Problem details: Go through the entries below and print, exactly, the lines starting at the one with "Raise (ValueError FFTPoints)" and ending at the one with "Definition M (A", keeping both ends and no others.

Exercise inputs:
(** * fmp_soma_vadis: probability mass function of a sum of independent
      discrete random variables

    Shallow embedding of [src/fmp_soma_vadis.py] and the properties its
    specification states about the four combiners

      - [somaVADs_biv]   (pairwise_sum)
      - [somaVADs_conv]  (grid_convolution_sum)
      - [somaVADs_FFT]   (spectral_sum)
      - [somaVADs_hib]   (hybrid_sum)

    Numbers are exact rationals ([Qc], canonical fractions, so that Leibniz
    equality is numerical equality).  A two-column [ndarray] is the list of
    its rows.  Python lists are objects of a heap, because the two recursive
    reducers pop from and append to the list object they are handed. *)

From Stdlib Require Import QArith Qcanon Qround ZArith List Lia.
From stdpp Require Import gmap list sorting.

Local Open Scope Qc_scope.

(** ** Exact numbers *)

Definition Qceqb (x y : Qc) : bool := Qeq_bool x y.
Definition Qcleb (x y : Qc) : bool := Qle_bool x y.

(** The fraction [n/d]. *)
Definition frac (n : Z) (d : positive) : Qc := Q2Qc (n # d).
(** The integer [n] as a number. *)
Definition num (n : Z) : Qc := Q2Qc (inject_Z n).

(** ** Exceptions and outcomes *)

Inductive value_error : Set :=
| RepCount        (* line 219: the repetition count must be at least 1 *)
| ShapeMismatch   (* numpy: stacked arrays must have the same length *)
| EmptyOperand    (* numpy: an operand of convolve is empty *)
| ArangeSize      (* numpy: arange cannot compute a length, the step is 0 *)
| FFTPoints.      (* numpy: invalid number of FFT data points *)

Inductive exn : Set :=
| IndexError                       (* index out of bounds, pop from empty list *)
| ValueError (why : value_error)
| TypeError                        (* list object of the wrong element kind *)
| NameError                        (* a reference to no object *)
| RecursionError                   (* the recursion budget is used up *)
| OutsideModel.                    (* reciprocal of a spectrum, see [cyc_pow] *)

Inductive outcome (A : Type) : Type :=
| Return (a : A)
| Raise (e : exn).
Arguments Return {A} a.
Arguments Raise {A} e.

Definition obind {A B} (o : outcome A) (k : A -> outcome B) : outcome B :=
  match o with
  | Return a => k a
  | Raise e => Raise e
  end.

(** ** numpy on exact numbers *)

Module np.

(** A 2-D array with two columns: the list of its rows. *)
Abbreviation ndarray := (list (Qc * Qc)).

(** [X[:,0]] and [X[:,1]]. *)
Definition col0 (X : ndarray) : list Qc := map fst X.
Definition col1 (X : ndarray) : list Qc := map snd X.

(** [v[0]] and [v[-1]] of a 1-D array. *)
Definition first (v : list Qc) : outcome Qc :=
  match v with
  | [] => Raise IndexError
  | x :: _ => Return x
  end.
Definition final (v : list Qc) : outcome Qc :=
  match last v with
  | None => Raise IndexError
  | Some x => Return x
  end.

(** [np.arange(start, stop, step)]: [ceil((stop - start) / step)] values
    [start + i * step]. *)
Definition arange_len (start stop step : Qc) : nat :=
  Z.to_nat (Qceiling ((stop - start) / step)%Qc).
Definition arange (start stop step : Qc) : outcome (list Qc) :=
  if Qceqb step 0 then Raise (ValueError ArangeSize)
  else Return (map (fun i : nat => start + num (Z.of_nat i) * step)
                   (seq 0 (arange_len start stop step))).

(** [np.add.outer(a, b)] and [np.multiply.outer(a, b)]; [.ravel()] reads
    the matrix row by row. *)
Definition outer (f : Qc -> Qc -> Qc) (a b : list Qc) : list (list Qc) :=
  map (fun x => map (f x) b) a.
Definition ravel (m : list (list Qc)) : list Qc := concat m.

(** Sum of two vectors, the shorter one extended with zeros. *)
Fixpoint vadd (x y : list Qc) : list Qc :=
  match x, y with
  | [], _ => y
  | _, [] => x
  | a :: x', b :: y' => (a + b) :: vadd x' y'
  end.

(** Full discrete convolution: entry [k] is the sum of [a_i * v_(k-i)]. *)
Fixpoint convolve_full (a v : list Qc) : list Qc :=
  match a with
  | [] => []
  | x :: a' => vadd (map (Qcmult x) v) (0 :: convolve_full a' v)
  end.

(** [np.convolve(a, v, mode="full")]; numpy rejects an empty operand. *)
Definition convolve (a v : list Qc) : outcome (list Qc) :=
  match a, v with
  | [], _ | _, [] => Raise (ValueError EmptyOperand)
  | _, _ => Return (convolve_full a v)
  end.

(** [np.vstack([s, p]).T]: the two rows must have one length. *)
Definition vstack_T (s p : list Qc) : outcome ndarray :=
  if Nat.eqb (length s) (length p) then Return (zip s p)
  else Raise (ValueError ShapeMismatch).

(** [np.array([s, p]).T] for two sequences of one length. *)
Definition array_T (s p : list Qc) : ndarray := zip s p.

(** [v.argsort()]: the indices that sort [v] ascending (insertion sort on
    the pairs (key, index), which keeps equal keys in their order). *)
Fixpoint insert_key (x : Qc * nat) (l : list (Qc * nat)) : list (Qc * nat) :=
  match l with
  | [] => [x]
  | y :: l' => if Qcleb (fst x) (fst y) then x :: l else y :: insert_key x l'
  end.
Definition sort_keys (l : list (Qc * nat)) : list (Qc * nat) :=
  foldr insert_key [] l.
Definition argsort (v : list Qc) : list nat :=
  map snd (sort_keys (zip v (seq 0 (length v)))).

(** [X[idx]]: the rows of [X] at the indices [idx]. *)
Definition take_rows (X : ndarray) (idx : list nat) : ndarray :=
  map (fun i => nth i X (0, 0)) idx.

(** *** The transform pair

    Under exact arithmetic the discrete Fourier transform turns cyclic
    convolution of length [n] into the element-wise product.  A spectrum
    [fft(p, n)] is therefore represented by the length-[n] sequence it is
    the transform of; the product of spectra is the cyclic convolution of
    these sequences, [ifft] gives the sequence back and [.real] changes
    nothing, the sequences being real. *)

(** [fft(p, n=n)] crops [p] to [n] entries or pads it with zeros. *)
Definition resize (n : nat) (p : list Qc) : list Qc :=
  take n p ++ replicate (n - length p) 0.

Definition fft (p : list Qc) (n : nat) : outcome (list Qc) :=
  match n with
  | O => Raise (ValueError FFTPoints)
  | _ => Return (resize n p)
  end.

(** Cyclic convolution of two sequences of length [n]: the entries of the
    full convolution beyond [n] wrap around. *)
Definition cyc_conv (n : nat) (a b : list Qc) : list Qc :=
  let c := convolve_full a b in
  resize n (vadd (take n c) (drop n c)).

(** The spectrum of all ones is the transform of the unit impulse. *)
Definition impulse (n : nat) : list Qc := resize n [1].

Fixpoint cyc_pow_nat (n : nat) (a : list Qc) (r : nat) : list Qc :=
  match r with
  | O => impulse n
  | S r' => cyc_conv n a (cyc_pow_nat n a r')
  end.

(** [spectrum ** r].  A negative power is the reciprocal of a spectrum,
    which is no cyclic convolution: the embedding stops there. *)
Definition cyc_pow (n : nat) (a : list Qc) (r : Z) : outcome (list Qc) :=
  if (r <? 0)%Z then Raise OutsideModel
  else Return (cyc_pow_nat n a (Z.to_nat r)).

(** [np.prod(TFs, axis=0)]: the product of the spectra; of no spectrum at
    all it is the scalar 1.0 ([None]). *)
Definition prod (n : nat) (TFs : list (list Qc)) : option (list Qc) :=
  match TFs with
  | [] => None
  | t :: ts => Some (fold_left (cyc_conv n) ts t)
  end.

(** [np.fft.ifft(s).real]; a scalar has no axis to transform along. *)
Definition ifft_real (s : option (list Qc)) : outcome (list Qc) :=
  match s with
  | None => Raise IndexError
  | Some x => Return x
  end.

(** [np.dot(reps, v)] for a list of integers and a list of numbers. *)
Fixpoint dot (reps : list Z) (v : list Qc) : Qc :=
  match reps, v with
  | r :: reps', x :: v' => num r * x + dot reps' v'
  | _, _ => 0
  end.

End np.

Export np.

(** ** Python list objects *)

Module py.

Definition loc : Type := positive.

(** The lists the combiners are handed: a worklist of distributions, or a
    list of (distribution, repetition) tuples. *)
Inductive pylist : Type :=
| VadList (xs : list ndarray)
| PairList (xs : list (ndarray * Z)).

(** A computation reads and writes the heap and returns or raises. *)
Definition M (A : Type) : Type :=
  gmap loc pylist -> outcome A * gmap loc pylist.

#[global] Instance M_ret : MRet M := fun A a h => (Return a, h).
#[global] Instance M_bind : MBind M := fun A B k m h =>
  match m h with
  | (Return a, h') => k a h'
  | (Raise e, h') => (Raise e, h')
  end.

Definition raise {A} (e : exn) : M A := fun h => (Raise e, h).

(** A pure numpy step inside a computation. *)
Definition lift {A} (o : outcome A) : M A := fun h => (o, h).

(** [len(l)] *)
Definition len (l : loc) : M nat := fun h =>
  match h !! l with
  | Some (VadList xs) => (Return (length xs), h)
  | Some (PairList xs) => (Return (length xs), h)
  | None => (Raise NameError, h)
  end.

(** [l[i]] on a worklist. *)
Definition getitem (l : loc) (i : nat) : M ndarray := fun h =>
  match h !! l with
  | Some (VadList xs) =>
      match xs !! i with
      | Some X => (Return X, h)
      | None => (Raise IndexError, h)
      end
  | Some (PairList _) => (Raise TypeError, h)
  | None => (Raise NameError, h)
  end.

(** [l[i]] on a list of tuples. *)
Definition getpair (l : loc) (i : nat) : M (ndarray * Z) := fun h =>
  match h !! l with
  | Some (PairList xs) =>
      match xs !! i with
      | Some X => (Return X, h)
      | None => (Raise IndexError, h)
      end
  | Some (VadList _) => (Raise TypeError, h)
  | None => (Raise NameError, h)
  end.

Task answer:
  | O => Raise (ValueError FFTPoints)
  | _ => Return (resize n p)
  end.

(** Cyclic convolution of two sequences of length [n]: the entries of the
    full convolution beyond [n] wrap around. *)
Definition cyc_conv (n : nat) (a b : list Qc) : list Qc :=
  let c := convolve_full a b in
  resize n (vadd (take n c) (drop n c)).

(** The spectrum of all ones is the transform of the unit impulse. *)
Definition impulse (n : nat) : list Qc := resize n [1].

Fixpoint cyc_pow_nat (n : nat) (a : list Qc) (r : nat) : list Qc :=
  match r with
  | O => impulse n
  | S r' => cyc_conv n a (cyc_pow_nat n a r')
  end.

(** [spectrum ** r].  A negative power is the reciprocal of a spectrum,
    which is no cyclic convolution: the embedding stops there. *)
Definition cyc_pow (n : nat) (a : list Qc) (r : Z) : outcome (list Qc) :=
  if (r <? 0)%Z then Raise OutsideModel
  else Return (cyc_pow_nat n a (Z.to_nat r)).

(** [np.prod(TFs, axis=0)]: the product of the spectra; of no spectrum at
    all it is the scalar 1.0 ([None]). *)
Definition prod (n : nat) (TFs : list (list Qc)) : option (list Qc) :=
  match TFs with
  | [] => None
  | t :: ts => Some (fold_left (cyc_conv n) ts t)
  end.

(** [np.fft.ifft(s).real]; a scalar has no axis to transform along. *)
Definition ifft_real (s : option (list Qc)) : outcome (list Qc) :=
  match s with
  | None => Raise IndexError
  | Some x => Return x
  end.

(** [np.dot(reps, v)] for a list of integers and a list of numbers. *)
Fixpoint dot (reps : list Z) (v : list Qc) : Qc :=
  match reps, v with
  | r :: reps', x :: v' => num r * x + dot reps' v'
  | _, _ => 0
  end.

End np.

Export np.

(** ** Python list objects *)

Module py.

Definition loc : Type := positive.

(** The lists the combiners are handed: a worklist of distributions, or a
    list of (distribution, repetition) tuples. *)
Inductive pylist : Type :=
| VadList (xs : list ndarray)
| PairList (xs : list (ndarray * Z)).

(** A computation reads and writes the heap and returns or raises. *)
Definition M (A : Type) : Type :=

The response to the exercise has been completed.